> **What you need to do**:
Could you copy each line of the entries that contains "Theorem"?

Stored data entries
(** C1 (amended): after seeding, the generator draws the whole column
    epsilon1 first and the whole column epsilon2 next.  The observation of
    respondent [i + 1] and task [j], at row [k = i * T + j], gets variate [k]
    of the seeded stream as epsilon1 and variate [N * T + k] as epsilon2;
    within each column the draws follow ascending respondent and task
    order. *)
Theorem C1_draws_column_by_column `{RandomState}
    (tasks : list task) (N : nat) (p : true_params) (sd : Z) (g : rng)
    (df : list row) (i j : nat) :
  build_frame tasks N = Some df ->
  seed_in_range sd = true ->
  i < N -> j < length tasks ->
  let k := i * length tasks + j in
  exists c,
    fst (add_columns p sd df g) = Some c /\
    nth_error (c_epsilon1 c) k = Some (draw (seed_state sd) k) /\
    nth_error (c_epsilon2 c) k
      = Some (draw (seed_state sd) (N * length tasks + k)).
Proof.
  intros Hdf Hs Hi Hj k.
  rewrite build_frame_spec in Hdf; injection Hdf as <-.
  assert (Hk : k < N * length tasks) by (unfold k; nia).
  exists (columns_spec p sd (frame_spec tasks N)).
  split; [rewrite add_columns_spec by exact Hs; reflexivity|].
  cbn [columns_spec c_epsilon1 c_epsilon2]; rewrite frame_spec_length.
  rewrite !nth_error_map, !nth_error_seq.
  destruct (Nat.ltb_spec k (N * length tasks)); [|lia].
  split; reflexivity.
Qed.

Lemma C1_draws_column_by_column_witness :
  exists c,
    fst (@add_columns position_stream dgp 42 (frame_spec tasks 2) 0)
      = Some c /\
    nth_error (c_epsilon1 c) 6
      = Some (@draw position_stream (seed_state 42) 6) /\
    nth_error (c_epsilon2 c) 6
      = Some (@draw position_stream (seed_state 42) 16).
Proof.
  apply (@C1_draws_column_by_column position_stream tasks 2 dgp 42 0
           (frame_spec tasks 2) 1 1).
  - reflexivity.
  - reflexivity.
  - lia.
  - simpl; lia.
Defined.

#[local] Set Warnings "-inexact-float".



#[local] Set Warnings "+inexact-float".


(** C3: the output of a run is fixed by (tasks, N, true parameters, seed).
    Whatever state the process-wide generator is in when the cells start,
    the observations, and so the text of the data file, are the same; in
    particular a second run in the state the first one leaves behind
    repeats the first. *)
Theorem C3_generator_deterministic `{RandomState}
    (tasks : list task) (N : nat) (p : true_params) (sd : Z)
    (g1 g2 : rng) :
  fst (generate tasks N p sd g1) = fst (generate tasks N p sd g2) /\
  option_map Csv.to_csv (fst (generate tasks N p sd g1))
    = option_map Csv.to_csv (fst (generate tasks N p sd g2)) /\
  fst (generate tasks N p sd (snd (generate tasks N p sd g1)))
    = fst (generate tasks N p sd g1).
Proof.
  destruct (seed_in_range sd) eqn:Hs.
  - rewrite !generate_eq by exact Hs; repeat split; reflexivity.
  - rewrite !generate_bad_seed by exact Hs; repeat split; reflexivity.
Qed.

(** C4: in a row whose total utilities are numbers and differ, the cell of
    [CHOICE] holds exactly one of 1 and 2: it is 1 exactly when U1 > U2 and
    2 exactly when U2 > U1; the observation a successful run returns for
    that row carries this value. *)
Theorem C4_choice_is_strict_argmax `{RandomState}
    (tasks : list task) (N : nat) (p : true_params) (sd : Z) (g : rng)
    (df : list row) (c : columns) (k : nat) (u1 u2 : float) :
  build_frame tasks N = Some df ->
  fst (add_columns p sd df g) = Some c ->
  nth_error (c_U1 c) k = Some u1 ->
  nth_error (c_U2 c) k = Some u2 ->
  is_nan u1 = false -> is_nan u2 = false ->
  (u1 =? u2)%float = false ->
  exists ch,
    nth_error (c_CHOICE c) k = Some (Some ch) /\
    ((ch = 1%Z /\ ch <> 2%Z) \/ (ch = 2%Z /\ ch <> 1%Z)) /\
    (ch = 1%Z <-> gtb u1 u2 = true) /\
    (ch = 2%Z <-> gtb u2 u1 = true) /\
    (forall obs o,
        fst (generate tasks N p sd g) = Some obs ->
        nth_error obs k = Some o -> CHOICE o = ch).
Proof.
  intros Hdf Hc H1 H2 N1 N2 Hne.
  rewrite build_frame_spec in Hdf; injection Hdf as <-.
  assert (Hs : seed_in_range sd = true).
  { destruct (seed_in_range sd) eqn:Hs; [reflexivity|].
    rewrite add_columns_bad_seed in Hc by exact Hs; discriminate. }
  rewrite add_columns_spec in Hc by exact Hs; injection Hc as <-.
  set (c := columns_spec p sd (frame_spec tasks N)) in *.
  assert (Hch : nth_error (c_CHOICE c) k = Some (choice_of u1 u2))
    by (apply assign_choice_nth_error; assumption).
  assert (Hout : forall ch, choice_of u1 u2 = Some ch ->
            forall obs o,
              fst (generate tasks N p sd g) = Some obs ->
              nth_error obs k = Some o -> CHOICE o = ch).
  { intros ch Hv obs o Hg Ho; rewrite generate_eq in Hg by exact Hs.
    destruct (select_output_nth_error _ _ _ Hg Ho) as [_ Hk].
    fold c in Hk; rewrite Hch, Hv in Hk; congruence. }
  destruct (choice_of_strict N1 N2 Hne)
    as [(Hv & Hgt & Hngt)|(Hv & Hgt & Hngt)].
  - exists 1%Z; rewrite Hch, Hv.
    split; [reflexivity|].
    split; [left; split; [reflexivity | discriminate]|].
    split; [tauto|].
    split; [split; [discriminate | congruence]|].
    apply Hout; exact Hv.
  - exists 2%Z; rewrite Hch, Hv.
    split; [reflexivity|].
    split; [right; split; [reflexivity | discriminate]|].
    split; [split; [discriminate | congruence]|].
    split; [tauto|].
    apply Hout; exact Hv.
Qed.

> **Completed task**:
Theorem C1_draws_column_by_column `{RandomState}
Theorem C3_generator_deterministic `{RandomState}
Theorem C4_choice_is_strict_argmax `{RandomState}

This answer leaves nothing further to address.